> _Try it_:
Only one stretch of the data is wanted: the line containing "MGetWithMetadata => getWithMetadata o", the line containing "(** The outcome", and every line between them, copied exactly.

> _Data supplied_:
(** * kv_bulk.js: bulk read from a key-value namespace

    A shallow embedding of [src/js/kv_bulk.js] and the properties of its
    single exported function [kv_bulk_get].

    {v
    export async function kv_bulk_get(kv, keys, type = "text", withMetadata = false) {
      if (!kv || typeof kv.get !== "function") throw new Error(`KV namespace not valid`);
      if (!Array.isArray(keys)) throw new Error("keys must be an array of strings");
      if (withMetadata) {
        const map = await kv.getWithMetadata(keys, {type});
        return Object.fromEntries(map);
      } else {
        const map = await kv.get(keys, {type});
        return Object.fromEntries(map);
      }
    }
    v}

    Modelling choices.
    - JavaScript objects live in a heap (a finite map from locations to
      cells); a value of object type is a reference.  Arrays, [Map]s and
      plain objects are the three kinds of cell.  Sharing is therefore
      visible: the array the caller passes as [keys] is the very array the
      store receives.
    - The namespace [kv] carries functions, so it is kept outside the heap
      and is seen through the only two property reads the source performs
      on it, [kv.get] and [kv.getWithMetadata].
    - A bulk read of the store is an arbitrary heap transformer together
      with the way the awaited expression settles.
    - An [async] function always hands back a promise; [kv_bulk_get]
      yields the final state of that promise, the heap at that point and
      the list of store calls it issued.
    - [Error] objects are represented by value: their identity plays no
      role in the source.  The text of an engine-raised [TypeError] is
      engine-defined and is replaced by its cause.
    - Objects that are unreachable garbage as soon as an exception unwinds
      (a half-built result, an options literal whose callee turned out not
      to be callable) are not allocated.
    - Property enumeration order of plain objects is not represented.
    - [Symbol] and [BigInt] primitives, accessor properties and proxies are
      outside the model. *)

From Stdlib Require Import Floats.
From stdpp Require Import gmap strings list fin_maps.

Local Open Scope string_scope.

(** ** Values and heap *)

Abbreviation loc := positive (only parsing).

Inductive Prim :=
| PUndefined
| PNull
| PBool (b : bool)
| PNum (n : float)
| PStr (s : string).

Inductive TypeErrorCause :=
| NotAFunction
| NotIterable
| NotAnEntryObject.

Inductive ErrorObject :=
| ErrorNew (message : string)
| TypeError (cause : TypeErrorCause).

Inductive JsVal :=
| VPrim (p : Prim)
| VError (e : ErrorObject)
| VRef (l : loc).

Abbreviation VUndefined := (VPrim PUndefined).
Abbreviation VNull := (VPrim PNull).
Abbreviation VBool b := (VPrim (PBool b)).
Abbreviation VNum n := (VPrim (PNum n)).
Abbreviation VStr s := (VPrim (PStr s)).

(** A [Map] cell keeps its entries in insertion order.  Its keys are
    strings, as the source's comments type the store's answers
    ([Map<string, ...>]). *)
Inductive Cell :=
| CArray (elems : list JsVal)
| CMap (entries : list (string * JsVal))
| CObject (props : gmap string JsVal).

Abbreviation Heap := (gmap positive Cell) (only parsing).

Definition alloc (h : Heap) (c : Cell) : Heap * loc :=
  let l := fresh (dom h) in (<[l := c]> h, l).

(** ** Abstract operations of the language used by the source *)

Definition ToBoolean_prim (p : Prim) : bool :=
  match p with
  | PUndefined | PNull => false
  | PBool b => b
  | PNum n => negb (PrimFloat.eqb n 0%float || PrimFloat.is_nan n)
  | PStr s => negb (String.eqb s "")
  end.

Definition ToBoolean (v : JsVal) : bool :=
  match v with
  | VPrim p => ToBoolean_prim p
  | VError _ | VRef _ => true
  end.

(** [Array.isArray] *)
Definition Array_isArray (h : Heap) (v : JsVal) : bool :=
  match v with
  | VRef l => match h !! l with Some (CArray _) => true | _ => false end
  | _ => false
  end.

(** Default parameter values: the initialiser is used when the argument is
    [undefined], which is also what an omitted argument is. *)
Definition default_param (dflt arg : JsVal) : JsVal :=
  match arg with
  | VUndefined => dflt
  | _ => arg
  end.

Inductive Completion :=
| Normal (v : JsVal)
| Throw (e : JsVal).

(** [CreateDataPropertyOrThrow] for each entry, in iteration order: a later
    entry with the same key overwrites an earlier one. *)
Definition add_entries (entries : list (string * JsVal))
    (o : gmap string JsVal) : gmap string JsVal :=
  foldl (fun acc kv => <[kv.1 := kv.2]> acc) o entries.

(** [Object.fromEntries(iterable)].  [None] marks the iterables whose
    traversal is not modelled: arrays whose first element is an object
    (the key of an entry may then need a user-defined string conversion)
    and dangling references. *)
Definition Object_fromEntries (h : Heap) (iterable : JsVal)
    : option (Heap * Completion) :=
  match iterable with
  | VStr s =>
      if String.eqb s ""
      then let '(h', l) := alloc h (CObject ∅) in Some (h', Normal (VRef l))
      else Some (h, Throw (VError (TypeError NotAnEntryObject)))
  | VPrim _ | VError _ => Some (h, Throw (VError (TypeError NotIterable)))
  | VRef m =>
      match h !! m with
      | Some (CMap entries) =>
          let '(h', l) := alloc h (CObject (add_entries entries ∅)) in
          Some (h', Normal (VRef l))
      | Some (CObject _) => Some (h, Throw (VError (TypeError NotIterable)))
      | Some (CArray []) =>
          let '(h', l) := alloc h (CObject ∅) in Some (h', Normal (VRef l))
      | Some (CArray (VPrim _ :: _)) =>
          Some (h, Throw (VError (TypeError NotAnEntryObject)))
      | Some (CArray _) => None
      | None => None
      end
  end.

(** ** The store *)

(** How the awaited call expression [await kv.m(keys, {type})] settles:
    the call throws before it returns; it returns a value, or a promise
    that is fulfilled with one; it returns a promise that is rejected; it
    returns a promise that stays pending for ever. *)
Inductive Settlement :=
| Throws (e : JsVal)
| Resolves (v : JsVal)
| Rejects (e : JsVal)
| NeverSettles.

(** A bulk read receives the heap, the [keys] argument and the reference
    to the options object.  The heap it gives back is the heap at the
    moment the awaiting function resumes. *)
Definition BulkRead : Type := Heap -> JsVal -> JsVal -> Heap * Settlement.

(** What reading a property of [kv] gives: a function, or some other value
    ([undefined] when the property is absent). *)
Inductive Member :=
| NotCallable (v : JsVal)
| Callable (f : BulkRead).

Record StoreObject := {
  get : Member;
  getWithMetadata : Member
}.

(** The [kv] argument: a primitive, or a value of object type (a plain
    object, a class instance, a function, ...) seen through its two
    members. *)
Inductive KvArg :=
| KvPrim (p : Prim)
| KvObject (o : StoreObject).

Inductive Method := MGet | MGetWithMetadata.

Definition ToBoolean_kv (kv : KvArg) : bool :=
  match kv with
  | KvPrim p => ToBoolean_prim p
  | KvObject _ => true
  end.

(** [kv.get] and [kv.getWithMetadata]; neither name is a property of the
    wrapper of a primitive. *)
Definition GetMember (kv : KvArg) (m : Method) : Member :=
  match kv with
  | KvPrim _ => NotCallable VUndefined
  | KvObject o =>
      match m with
      | MGet => get o
      | MGetWithMetadata => getWithMetadata o
      end
  end.

(** [typeof x === "function"] *)
Definition typeof_function (x : Member) : bool :=
  match x with
  | Callable _ => true
  | NotCallable _ => false
  end.

(** ** The function *)

Inductive Promise :=
| Fulfilled (v : JsVal)
| Rejected (e : JsVal)
| Pending.

(** One store call as issued: which read, and its two arguments. *)
Record StoreCall := {
  call_method : Method;
  call_keys : JsVal;
  call_options : JsVal
}.

(** The outcome of one call of [kv_bulk_get]: the heap when its promise
    settles (or when it stops for ever), the store calls issued, in order,
    and the state of the promise. *)
Record Run := {
  heap_after : Heap;
  calls : list StoreCall;
  promise : Promise
}.

(** The two errors the function raises by itself.  The source throws
    plain [Error] objects told apart by their message; the names are the
    ones the specification gives them. *)
Definition InvalidStoreHandle : JsVal :=
  VError (ErrorNew "KV namespace not valid").

Definition InvalidKeyList : JsVal :=
  VError (ErrorNew "keys must be an array of strings").

(** The object literal [{type}]. *)
Definition options_object (h : Heap) (type : JsVal) : Heap * loc :=
  alloc h (CObject {[ "type" := type ]}).

(** [kv.m(keys, {type})]: the options literal is built, then the callee is
    applied if it is callable. *)
Definition call_member (h : Heap) (kv : KvArg) (m : Method)
    (keys type : JsVal) : Heap * list StoreCall * Settlement :=
  match GetMember kv m with
  | NotCallable _ => (h, [], Throws (VError (TypeError NotAFunction)))
  | Callable f =>
      let '(h1, o) := options_object h type in
      let '(h2, s) := f h1 keys (VRef o) in
      (h2, [ {| call_method := m; call_keys := keys; call_options := VRef o |} ], s)
  end.

(** [const map = await kv.m(keys, {type}); return Object.fromEntries(map);] *)
Definition read_and_reshape (h : Heap) (kv : KvArg) (m : Method)
    (keys type : JsVal) : option Run :=
  let '(h2, cs, s) := call_member h kv m keys type in
  match s with
  | Throws e | Rejects e =>
      Some {| heap_after := h2; calls := cs; promise := Rejected e |}
  | NeverSettles =>
      Some {| heap_after := h2; calls := cs; promise := Pending |}
  | Resolves map =>
      match Object_fromEntries h2 map with
      | Some (h3, Normal v) =>
          Some {| heap_after := h3; calls := cs; promise := Fulfilled v |}
      | Some (h3, Throw e) =>
          Some {| heap_after := h3; calls := cs; promise := Rejected e |}
      | None => None
      end
  end.

Definition kv_bulk_get (h : Heap) (kv : KvArg)
    (keys type withMetadata : JsVal) : option Run :=
  let type := default_param (VStr "text") type in
  let withMetadata := default_param (VBool false) withMetadata in
  if negb (ToBoolean_kv kv) || negb (typeof_function (GetMember kv MGet))
  then Some {| heap_after := h; calls := []; promise := Rejected InvalidStoreHandle |}
  else if negb (Array_isArray h keys)
  then Some {| heap_after := h; calls := []; promise := Rejected InvalidKeyList |}
  else if ToBoolean withMetadata
  then read_and_reshape h kv MGetWithMetadata keys type
  else read_and_reshape h kv MGet keys type.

> _Task solution_:
      | MGetWithMetadata => getWithMetadata o
      end
  end.

(** [typeof x === "function"] *)
Definition typeof_function (x : Member) : bool :=
  match x with
  | Callable _ => true
  | NotCallable _ => false
  end.

(** ** The function *)

Inductive Promise :=
| Fulfilled (v : JsVal)
| Rejected (e : JsVal)
| Pending.

(** One store call as issued: which read, and its two arguments. *)
Record StoreCall := {
  call_method : Method;
  call_keys : JsVal;
  call_options : JsVal
}.

(** The outcome of one call of [kv_bulk_get]: the heap when its promise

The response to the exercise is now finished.